> [What the task requires] Reproduce word for word, from the entries below, the line with "apply (raft_trace_other _", the line with "(** Distinct items", and every line between them, and nothing more.

Stored items
____

(* ===== verification/AdapterProps.v ===== *)
(** * AdapterProps: properties of the Raft storage adapter

    The adapter as an item store (log entries, state items, snapshots) over any
    backend that keeps the storage contract, and where it falls short of one. *)

From Stdlib Require Import String.
From stdpp Require Import base numbers list strings gmap.
From S2P Require Import XDevice Prelude Libc StorageInterface StorageSpec MockStorage MockBackend.
From S2P Require Import StorageManager ManagerClient RaftAdapter ManagerProps.
Local Open Scope Z_scope.

(** ** An adapter on the in-memory backend, for the witnesses *)

Definition w_adapter : raft_storage_adapter_t :=
  mk_adapter (Some 9%positive) "dev0/" "log_" "state_" "snap_" "meta_" STORAGE_BACKEND_LOCAL
    STORAGE_BACKEND_LOCAL STORAGE_BACKEND_LOCAL STORAGE_BACKEND_LOCAL true 64 10 false.

Definition w_amem : adapter_mem call_env unit mock_storage_private_t :=
  mk_adapter_mem {[9%positive := w_one]} w_mem.

Definition w_local : iface mock_storage_private_t :=
  mk_iface STORAGE_BACKEND_LOCAL "MockStorage" (Some mock_initial_private).

Lemma w_adapter_wf : adapter_wf w_adapter.
Proof. split_and!; [done..|cbn; lia|]. unfold c_string. by apply (bool_decide_unpack _). Qed.

Lemma w_adapter_serves : adapter_serves (B := w_backend) w_adapter w_amem w_local.
Proof. exists 9%positive, w_one. split_and!; [done|done|apply w_serves]. Qed.

Lemma w_represents : represents (B := w_backend) w_adapter w_amem w_local ∅.
Proof. done. Qed.

Lemma w_paths k :
  key_ok w_adapter k → st_path_ok (StorageBackend := w_backend) (raft_path w_adapter k).
Proof.
  intros Hk. destruct (raft_path_short w_adapter k w_adapter_wf Hk). cbn. unfold mock_path_ok. lia.
Qed.

Lemma w_state_ok key :
  bool_decide (c_string key) = true → (length (chars key) <= 400)%nat →
  key_ok w_adapter (StateKey key).
Proof. intros ?%bool_decide_eq_true_1 ?. split; [done|]. cbn [chars length]. cbn. lia. Qed.

(** ** The adapter as an item store *)

(** C4: over any backend that keeps the storage contract and accepts its paths,
    the adapter implements an item store: every sequence of saves and loads of
    log entries, state items and snapshots returns, with the results of a run of
    the abstract store, and the backend goes on holding that store's items. *)
Theorem raft_storage_refines {E W P} {vt : storage_vtable E W P} {B : StorageBackend vt} a
    me (e : nat → nat → E) s i store ops :
  adapter_wf a → (∀ k, key_ok a k → st_path_ok (raft_path a k)) →
  adapter_serves a s i → represents a s i store → Forall (raft_op_ok a) ops →
  ∃ rs s' i' store', raft_run a me e s ops 0 = Some (rs, s') ∧ adapter_serves a s' i' ∧
    represents a s' i' store' ∧ raft_trace store ops rs store'.
Proof. intros. by eapply raft_run_spec. Qed.

Definition w_raft_ops : list raft_op :=
  [Save (LogKey 7) [Byte.x01; Byte.x02]; Save (SnapKey 7) [Byte.x03]; Load (LogKey 7) 2;
   Load (StateKey "term") 1].

Lemma w_raft_ops_ok : Forall (raft_op_ok (B := w_backend) w_adapter) w_raft_ops.
Proof.
  assert (u64 7) by (unfold u64; lia).
  repeat apply Forall_cons_2; [split; [done|vm_compute; split; congruence]..| |constructor].
  split; [apply w_state_ok; [reflexivity|cbn; lia]|vm_compute; split; congruence].
Qed.

Lemma raft_storage_refines_witness :
  ∃ rs s' i' store',
    raft_run w_adapter (λ _, default_env) (λ _ _, default_env) w_amem w_raft_ops 0 = Some (rs, s') ∧
    represents (B := w_backend) w_adapter s' i' store' ∧ raft_trace ∅ w_raft_ops rs store' ∧
    rs = [(0, None); (0, None); (0, Some [Byte.x01; Byte.x02]); (-7, Some [Byte.xaa])].
Proof.
  destruct (raft_storage_refines (B := w_backend) w_adapter (λ _, default_env) (λ _ _, default_env)
    w_amem w_local ∅ w_raft_ops w_adapter_wf w_paths w_adapter_serves w_represents w_raft_ops_ok)
    as (rs&s'&i'&store'&Hr&_&Hrep&Htr).
  exists rs, s', i', store'. split; [exact Hr|]. split; [exact Hrep|]. split; [exact Htr|].
  assert (Hrs : (λ x, x.1) <$> raft_run w_adapter (λ _, default_env) (λ _ _, default_env) w_amem
    w_raft_ops 0 = Some [(0, None); (0, None); (0, Some [Byte.x01; Byte.x02]); (-7, Some [Byte.xaa])])
    by (vm_compute; reflexivity).
  rewrite Hr in Hrs. injection Hrs as ->. reflexivity.
Defined.

(** C34: an item that was saved is loaded unchanged, whatever operations on other
    items come between: entries, state items and snapshots do not interfere. *)
Theorem raft_save_load {E W P} {vt : storage_vtable E W P} {B : StorageBackend vt} a
    me (e : nat → nat → E) s i store k d ops :
  adapter_wf a → (∀ k, key_ok a k → st_path_ok (raft_path a k)) →
  adapter_serves a s i → represents a s i store → raft_op_ok a (Save k d) →
  Forall (raft_op_ok a) ops → (∀ d', Save k d' ∉ ops) →
  ∃ r rs rl s', raft_run a me e s (Save k d :: ops ++ [Load k (blen d)]) 0 =
      Some (r :: rs ++ [rl], s') ∧ length rs = length ops ∧
    (r.1 = error_code XDEVICE_OK → rl = (error_code XDEVICE_OK, Some d)).
Proof.
  intros Ha Hp Hs Hrep [Hk Hd] Hops Hother.
  destruct (raft_run_spec a Ha Hp me e s i store (Save k d :: ops ++ [Load k (blen d)]) 0)
    as (rs0&s'&i'&store'&Hr&_&_&Htr); [done..| |].
  { apply Forall_cons_2; [done|]. apply Forall_app_2; [done|]. by apply Forall_singleton. }
  inversion Htr as [|? ? r store1 ? rs1 ? Hst Htr1]; subst.
  apply raft_trace_snoc in Htr1 as (rs&rl&store2&->&Hlen&Htr2&Hl).
  exists r, rs, rl, s'. split_and!; [done..|]. intros Hok.
  inversion Hst; subst; [|done].
  apply (raft_trace_other _ _ _ _ k) in Htr2; [|done]. rewrite lookup_insert_eq in Htr2.
  set (c := d ++ _) in Htr2.
  assert (Hc : blen d <= blen c) by (unfold c; rewrite blen_app; pose proof (blen_nonneg (drop (length d) (default [] (store !! k)))); lia).
  inversion Hl as [| |? ? c' Hc' ?|? ? c' ? ? Hc'|? ? ? ? Hc' ?]; subst.
  - rewrite Htr2 in Hc'. injection Hc' as <-. unfold c, blen. by rewrite Nat2Z.id, take_app_length.
  - rewrite Htr2 in Hc'. injection Hc' as <-. lia.
  - rewrite Htr2 in Hc'. cbn in Hc'. rewrite Hc' in Hc. change (blen []) with 0 in Hc. lia.
Qed.

Lemma raft_save_load_witness :
  ∃ r rs rl s',
    raft_run w_adapter (λ _, default_env) (λ _ _, default_env) w_amem
      [Save (LogKey 7) [Byte.x01; Byte.x02]; Save (SnapKey 7) [Byte.x09]; Load (LogKey 7) 2] 0 =
      Some (r :: rs ++ [rl], s') ∧
    (r.1 = error_code XDEVICE_OK → rl = (error_code XDEVICE_OK, Some [Byte.x01; Byte.x02])).
Proof.
  assert (Hu : u64 7) by (unfold u64; lia).
  destruct (raft_save_load (B := w_backend) w_adapter (λ _, default_env) (λ _ _, default_env)
    w_amem w_local ∅ (LogKey 7) [Byte.x01; Byte.x02] [Save (SnapKey 7) [Byte.x09]]
    w_adapter_wf w_paths w_adapter_serves w_represents) as (r&rs&rl&s'&H1&_&H2).
  - split; [exact Hu|vm_compute; split; congruence].
  - apply Forall_singleton. split; [exact Hu|vm_compute; split; congruence].
  - intros d' Hin. apply list_elem_of_singleton in Hin. discriminate.
  - exists r, rs, rl, s'. split; [exact H1|exact H2].
Defined.

(** Distinct items never share a path: the prefixes keep log entries, state
    items and snapshots apart whatever their indexes and keys are, the twenty
    digits of an index always fit, and no path exceeds its array. *)
Theorem raft_paths_distinct a k1 k2 :
  adapter_wf a → key_ok a k1 → key_ok a k2 →
  (raft_path a k1 = raft_path a k2 ↔ k1 = k2) ∧
  c_string (raft_path a k1) ∧ (length (chars (raft_path a k1)) < Z.to_nat MAX_PATH_LEN)%nat.
Proof.
  intros Ha H1 H2. split.
  - split; [by apply raft_path_inj|by intros ->].
  - destruct (raft_path_short a k1 Ha H1). split; [done|]. unfold MAX_PATH_LEN. lia.
Qed.

Lemma raft_paths_distinct_witness :
  raft_path w_adapter (LogKey 12) = "dev0/log_12"%string ∧
  (raft_path w_adapter (LogKey 12) = raft_path w_adapter (SnapKey 12) ↔ LogKey 12 = SnapKey 12).
Proof.
  split; [reflexivity|].
  apply (raft_paths_distinct w_adapter (LogKey 12) (SnapKey 12)); [apply w_adapter_wf|..];
    cbn; unfold u64; lia.
Defined.

(** ** Departures *)

(** Saving an item again with shorter data leaves the tail of the old data
    behind it, and the reader cannot tell: a load with the old size succeeds and
    returns a mixture of both. Neither the save truncates the file nor does the
    load store the item's size through its [size] pointer. *)
Theorem raft_overwrite_stale_tail {E W P} {vt : storage_vtable E W P} {B : StorageBackend vt} a
    me (e : nat → nat → E) s i store k d1 d2 :
  adapter_wf a → (∀ k, key_ok a k → st_path_ok (raft_path a k)) →
  adapter_serves a s i → represents a s i store → store !! k = None →
  raft_op_ok a (Save k d1) → raft_op_ok a (Save k d2) → blen d2 < blen d1 →
  ∃ r1 r2 r3 s', raft_run a me e s [Save k d1; Save k d2; Load k (blen d1)] 0 =
      Some ([r1; r2; r3], s') ∧
    (r1.1 = error_code XDEVICE_OK → r2.1 = error_code XDEVICE_OK →
     r3 = (error_code XDEVICE_OK, Some (d2 ++ drop (length d2) d1))).
Proof.
  intros Ha Hp Hs Hrep Hnone [Hk Hd1] [_ Hd2] Hlt.
  destruct (raft_run_spec a Ha Hp me e s i store [Save k d1; Save k d2; Load k (blen d1)] 0)
    as (rs&s'&i'&store'&Hr&_&_&Htr); [done..|by repeat constructor; try lia|].
  inversion Htr as [|? ? r1 store1 ? rs1 ? Hst1 Htr1]; subst.
  inversion Htr1 as [|? ? r2 store2 ? rs2 ? Hst2 Htr2]; subst.
  inversion Htr2 as [|? ? r3 store3 ? rs3 ? Hst3 Htr3]; subst.
  inversion Htr3; subst. exists r1, r2, r3, s'. split; [done|]. intros Hok1 Hok2.
  inversion Hst1; subst; [|done]. inversion Hst2; subst; [|done].
  rewrite Hnone, lookup_insert_eq in Hst3. cbn in Hst3.
  rewrite drop_nil, app_nil_r in Hst3.
  set (c := d2 ++ drop (length d2) d1) in *.
  assert (Hc : blen c = blen d1).
  { unfold c, blen in *. rewrite length_app, length_drop. lia. }
  inversion Hst3 as [| |? ? c' Hc' ?|? ? c' ? ? Hc'|? ? ? ? Hc' ?]; subst;
    rewrite lookup_insert_eq in Hc'.
  - injection Hc' as <-. rewrite <- Hc. unfold blen. rewrite Nat2Z.id. by rewrite take_ge.
  - injection Hc' as <-. lia.
  - cbn in Hc'. rewrite Hc' in Hc. change (blen []) with 0 in Hc. lia.
Qed.

Lemma raft_overwrite_stale_tail_witness :
  ∃ r1 r2 r3 s',
    raft_run w_adapter (λ _, default_env) (λ _ _, default_env) w_amem
      [Save (StateKey "vote") [Byte.x01; Byte.x02; Byte.x03]; Save (StateKey "vote") [Byte.x09];
       Load (StateKey "vote") 3] 0 = Some ([r1; r2; r3], s') ∧
    (r1.1 = error_code XDEVICE_OK → r2.1 = error_code XDEVICE_OK →
     r3 = (error_code XDEVICE_OK, Some [Byte.x09; Byte.x02; Byte.x03])).
Proof.
  assert (Hk : key_ok w_adapter (StateKey "vote")) by (apply w_state_ok; [reflexivity|cbn; lia]).
  apply (raft_overwrite_stale_tail (B := w_backend) w_adapter (λ _, default_env)
    (λ _ _, default_env) w_amem w_local ∅ (StateKey "vote") [Byte.x01; Byte.x02; Byte.x03] [Byte.x09]
    w_adapter_wf w_paths w_adapter_serves w_represents); [reflexivity|..|vm_compute; reflexivity];
    (split; [exact Hk|vm_compute; split; congruence]).
Defined.

(** State keys are cut where the path array ends: two keys that agree in their
    first [505 - |device_prefix|] characters name the same file, so saving one
    overwrites the other. *)
Theorem raft_state_keys_collide a key1 key2 :
  adapter_wf a →
  let n := (505 - length (chars (ra_device_prefix a)))%nat in
  raft_path a (StateKey key1) = raft_path a (StateKey key2) ↔
  take n (chars key1) = take n (chars key2).
Proof.
  intros (_&Hst&_&Hlen&_) n. cbn [raft_path]. unfold build_full_path, snprintf, MAX_PATH_LEN. rewrite Hst.
  change (Z.to_nat (512 - 1)) with 511%nat.
  assert (Htake : ∀ key, chars (str_take 511 (ra_device_prefix a +:+ "state_" +:+ key)) =
    chars (ra_device_prefix a) ++ chars "state_" ++ take n (chars key)).
  { intros key. rewrite chars_str_take, path_chars.
    rewrite take_app_ge by lia. f_equal. rewrite take_app_ge by (cbn; lia). do 2 f_equal.
    unfold n. cbn. lia. }
  split.
  - intros Heq%(f_equal chars). rewrite !Htake in Heq.
    by apply app_inv_head, app_inv_head in Heq.
  - intros Heq. apply (inj chars). by rewrite !Htake, Heq.
Qed.

(** A key of 600 characters. *)
Definition w_long_key : string := String.string_of_list_byte (replicate 600 Byte.x61).

Lemma raft_state_keys_collide_witness :
  (raft_path w_adapter (StateKey (w_long_key +:+ "1")) =
   raft_path w_adapter (StateKey (w_long_key +:+ "2"))) ∧
  w_long_key +:+ "1" ≠ w_long_key +:+ "2".
Proof.
  split; [|vm_compute; discriminate].
  apply (raft_state_keys_collide w_adapter (w_long_key +:+ "1") (w_long_key +:+ "2") w_adapter_wf).
  vm_compute; reflexivity.
Defined.

(** Initialisation accepts any device prefix, keeps its first 63 characters and
    gives an adapter whose paths satisfy [adapter_wf]; after cleanup the adapter
    is detached, and every save and load reports [INVALID_PARAM] and changes
    nothing. *)
Theorem raft_adapter_lifecycle {E W P} (s : adapter_mem E W P) a0 l m prefix me (e : nat → E) k d n buf :
  am_managers s !! l = Some m → c_string prefix → 0 < blen d →
  ∃ a a', raft_storage_adapter_init s (Some a0) (Some l) (Some prefix) =
      Some (error_code XDEVICE_OK, Some a) ∧
    adapter_wf a ∧ ra_storage_manager a = Some l ∧ ra_device_prefix a = str_take 63 prefix ∧
    raft_storage_adapter_cleanup (Some a) = (error_code XDEVICE_OK, Some a') ∧
    raft_exec a' me e s (Save k d) = Some ((error_code XDEVICE_ERROR_INVALID_PARAM, None), s) ∧
    raft_storage_read_log me e s (Some a') n (Some buf) (Some (blen buf)) =
      Some (error_code XDEVICE_ERROR_INVALID_PARAM, s, Some buf).
Proof.
  intros Hm Hp Hd. do 2 eexists. unfold raft_storage_adapter_init. rewrite Hm.
  cbn [mbind option_bind]. split; [done|]. split_and!; [| done | done | done | |].
  - split_and!; [done..| |]; cbn [ra_device_prefix].
    + rewrite chars_str_take, length_take. lia.
    + unfold c_string. rewrite chars_str_take. intros (?&?&_)%elem_of_take.
      apply Hp. by eapply list_elem_of_lookup_2.
  - destruct s. destruct k; cbn; unfold raft_storage_append_log, raft_storage_save_state, raft_storage_save_snapshot;
      rewrite (proj2 (Z.eqb_neq _ _)) by lia; done.
  - by destruct s.
Qed.

Lemma raft_adapter_lifecycle_witness :
  ∃ a a', raft_storage_adapter_init w_amem (Some w_adapter) (Some 9%positive) (Some "disk1/"%string) =
      Some (error_code XDEVICE_OK, Some a) ∧ adapter_wf a ∧
    raft_exec a' default_env (λ _, default_env) w_amem (Save (LogKey 1) [Byte.x01]) =
      Some ((error_code XDEVICE_ERROR_INVALID_PARAM, None), w_amem).
Proof.
  destruct (raft_adapter_lifecycle w_amem w_adapter 9 w_one "disk1/" default_env (λ _, default_env)
    (LogKey 1) [Byte.x01] 1 [Byte.x01]) as (a&a'&H1&H2&_&_&_&H3&_);
    [reflexivity|unfold c_string; by apply (bool_decide_unpack _)|reflexivity|].
  exists a, a'. split; [exact H1|]. split; [exact H2|exact H3].
Defined.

____

> [Exercise answer]
  apply (raft_trace_other _ _ _ _ k) in Htr2; [|done]. rewrite lookup_insert_eq in Htr2.
  set (c := d ++ _) in Htr2.
  assert (Hc : blen d <= blen c) by (unfold c; rewrite blen_app; pose proof (blen_nonneg (drop (length d) (default [] (store !! k)))); lia).
  inversion Hl as [| |? ? c' Hc' ?|? ? c' ? ? Hc'|? ? ? ? Hc' ?]; subst.
  - rewrite Htr2 in Hc'. injection Hc' as <-. unfold c, blen. by rewrite Nat2Z.id, take_app_length.
  - rewrite Htr2 in Hc'. injection Hc' as <-. lia.
  - rewrite Htr2 in Hc'. cbn in Hc'. rewrite Hc' in Hc. change (blen []) with 0 in Hc. lia.
Qed.

Lemma raft_save_load_witness :
  ∃ r rs rl s',
    raft_run w_adapter (λ _, default_env) (λ _ _, default_env) w_amem
      [Save (LogKey 7) [Byte.x01; Byte.x02]; Save (SnapKey 7) [Byte.x09]; Load (LogKey 7) 2] 0 =
      Some (r :: rs ++ [rl], s') ∧
    (r.1 = error_code XDEVICE_OK → rl = (error_code XDEVICE_OK, Some [Byte.x01; Byte.x02])).
Proof.
  assert (Hu : u64 7) by (unfold u64; lia).
  destruct (raft_save_load (B := w_backend) w_adapter (λ _, default_env) (λ _ _, default_env)
    w_amem w_local ∅ (LogKey 7) [Byte.x01; Byte.x02] [Save (SnapKey 7) [Byte.x09]]
    w_adapter_wf w_paths w_adapter_serves w_represents) as (r&rs&rl&s'&H1&_&H2).
  - split; [exact Hu|vm_compute; split; congruence].
  - apply Forall_singleton. split; [exact Hu|vm_compute; split; congruence].
  - intros d' Hin. apply list_elem_of_singleton in Hin. discriminate.
  - exists r, rs, rl, s'. split; [exact H1|exact H2].
Defined.

(** Distinct items never share a path: the prefixes keep log entries, state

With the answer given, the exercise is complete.